- Work instructions
Find the string "those" in the records and copy each line where it occurs.

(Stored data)
(** * Share price tracker: the USSD menu, the subscriber table and the
      market notifications

    A shallow embedding of [app.py], [db.py], of the notifications and the
    scheduler loop of [wen.py], and of the reply handling and the saving
    of [scraper.py], with the properties of the specification proved (or
    refuted) on it, and further properties of the code.

    Modelling conventions.
    - A Python [str] is the [string] of the bytes of its UTF-8 encoding.
      Equality, [split] on ["*"], [startswith] and [join] are then those of
      Python on every text.  [int], [isdigit], [lower] and [capitalize] are
      those of Python on ASCII text ([isascii]); on other text Python also
      knows the digits, the white space and the capitals of Unicode, which
      the functions here do not.  Where a statement rests on what they
      answer for an arbitrary text (an entry that is refused, a name that
      has no match), it assumes the text ASCII.
    - The [subscribers] table of [db.py] is the list of its rows in
      insertion order; the [PRIMARY KEY] on [phone_number] is the check made
      by [add_subscriber].  The column [subscribed_stocks] holds the JSON
      text of a list of strings, written only by [json.dumps] and read only
      by [json.loads]; it is kept as the list itself.
    - A catalog entry is the JSON object [{"name": str, "price": number}].
      The price is only ever rendered with the format [.2f]; its type and
      that rendering are parameters of the development.  Nothing in the
      program checks that form: the module [Raw] has the request handler
      on entries that lack a key or hold a price that is no number, with
      the [KeyError] and the [TypeError] that follow, and agrees with the
      typed handler where the entries are well formed.
    - Python exceptions are explicit: a computation returns a value or
      raises, and [try ... except ValueError] is a combinator.  The calls
      of sqlite are taken to succeed.
    - The scheduler is one turn of its loop as a function of the time read
      from the clock; what it does to the world is the log of the messages
      handed to [sms.send] and of the calls of the scraper.
    - The reply of the model, the parser [json.loads] and the fate of a
      write to disk are parameters: the scraper is modelled from the reply
      on. *)

From Stdlib Require Import ZArith Ascii String DecimalString.
From stdpp Require Import base option list strings gmap.

Local Open Scope Z_scope.

(** ** Python strings *)

Module PyStr.

Definition nl : string := String "010"%char EmptyString.

(** The white space that [int] skips: tab, line feed, vertical tab, form
    feed, carriage return and space. *)
Definition is_space (c : ascii) : bool :=
  let n := nat_of_ascii c in
  (((9 <=? n) && (n <=? 13)) || (n =? 32))%nat.

Definition digit_of (c : ascii) : option Z :=
  let n := nat_of_ascii c in
  if ((48 <=? n) && (n <=? 57))%nat then Some (Z.of_nat (n - 48)) else None.

Definition lower_char (c : ascii) : ascii :=
  let n := nat_of_ascii c in
  if ((65 <=? n) && (n <=? 90))%nat then ascii_of_nat (n + 32) else c.

(** [s.lower()] *)
Fixpoint lower (s : string) : string :=
  match s with
  | EmptyString => EmptyString
  | String c s' => String (lower_char c) (lower s')
  end.

Definition upper_char (c : ascii) : ascii :=
  let n := nat_of_ascii c in
  if ((97 <=? n) && (n <=? 122))%nat then ascii_of_nat (n - 32) else c.

(** [s.capitalize()] *)
Definition capitalize (s : string) : string :=
  match s with
  | EmptyString => EmptyString
  | String c s' => String (upper_char c) (lower s')
  end.

Fixpoint all_digits (s : string) : bool :=
  match s with
  | EmptyString => true
  | String c s' => bool_decide (is_Some (digit_of c)) && all_digits s'
  end.

(** [s.isdigit()] *)
Definition isdigit (s : string) : bool :=
  match s with
  | EmptyString => false
  | _ => all_digits s
  end.

(** [s.isascii()]: every character is below 128 *)
Fixpoint isascii (s : string) : bool :=
  match s with
  | EmptyString => true
  | String c s' => (nat_of_ascii c <? 128)%nat && isascii s'
  end.

(** [s.startswith(p)] *)
Fixpoint startswith (s p : string) {struct p} : bool :=
  match p, s with
  | EmptyString, _ => true
  | String a p', String b s' => Ascii.eqb a b && startswith s' p'
  | String _ _, EmptyString => false
  end.

(** [s.split(sep)] for a one-character separator *)
Fixpoint split (sep : ascii) (s : string) : list string :=
  match s with
  | EmptyString => [EmptyString]
  | String c s' =>
      if Ascii.eqb c sep then EmptyString :: split sep s'
      else match split sep s' with
           | [] => [String c EmptyString]
           | p :: ps => String c p :: ps
           end
  end.

(** [sep.join(l)] *)
Fixpoint join (sep : string) (l : list string) : string :=
  match l with
  | [] => EmptyString
  | [x] => x
  | x :: rest => x +:+ sep +:+ join sep rest
  end.

(** [str(n)] for a natural number *)
Definition str (n : nat) : string := NilZero.string_of_uint (Nat.to_uint n).

Fixpoint lstrip (s : string) : string :=
  match s with
  | EmptyString => EmptyString
  | String c s' => if is_space c then lstrip s' else s
  end.

Fixpoint rstrip (s : string) : string :=
  match s with
  | EmptyString => EmptyString
  | String c s' =>
      match rstrip s' with
      | EmptyString => if is_space c then EmptyString else String c EmptyString
      | r => String c r
      end
  end.

(** The text without the white space that [int] skips at its ends. *)
Definition strip (s : string) : string := rstrip (lstrip s).

(** [c in s] for a character *)
Fixpoint occurs (c : ascii) (s : string) : bool :=
  match s with
  | EmptyString => false
  | String c' s' => Ascii.eqb c' c || occurs c s'
  end.

(** The characters an [int] literal is made of. *)
Definition int_char (c : ascii) : bool :=
  is_space c || bool_decide (is_Some (digit_of c)) ||
  Ascii.eqb c "+" || Ascii.eqb c "-" || Ascii.eqb c "_".

(** The digits of a decimal literal: digits with single underscores
    between them.  Returns the value and the number of digits. *)
Fixpoint digits_go (acc : Z) (count : nat) (after_digit : bool)
    (s : string) : option (Z * nat) :=
  match s with
  | EmptyString => if after_digit then Some (acc, count) else None
  | String c s' =>
      match digit_of c with
      | Some d => digits_go (10 * acc + d) (S count) true s'
      | None =>
          if Ascii.eqb c "_" && after_digit
          then digits_go acc count false s'
          else None
      end
  end.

- Response to the exercise
      Equality, [split] on ["*"], [startswith] and [join] are then those of
      those of Python on ASCII text ([isascii]); on other text Python also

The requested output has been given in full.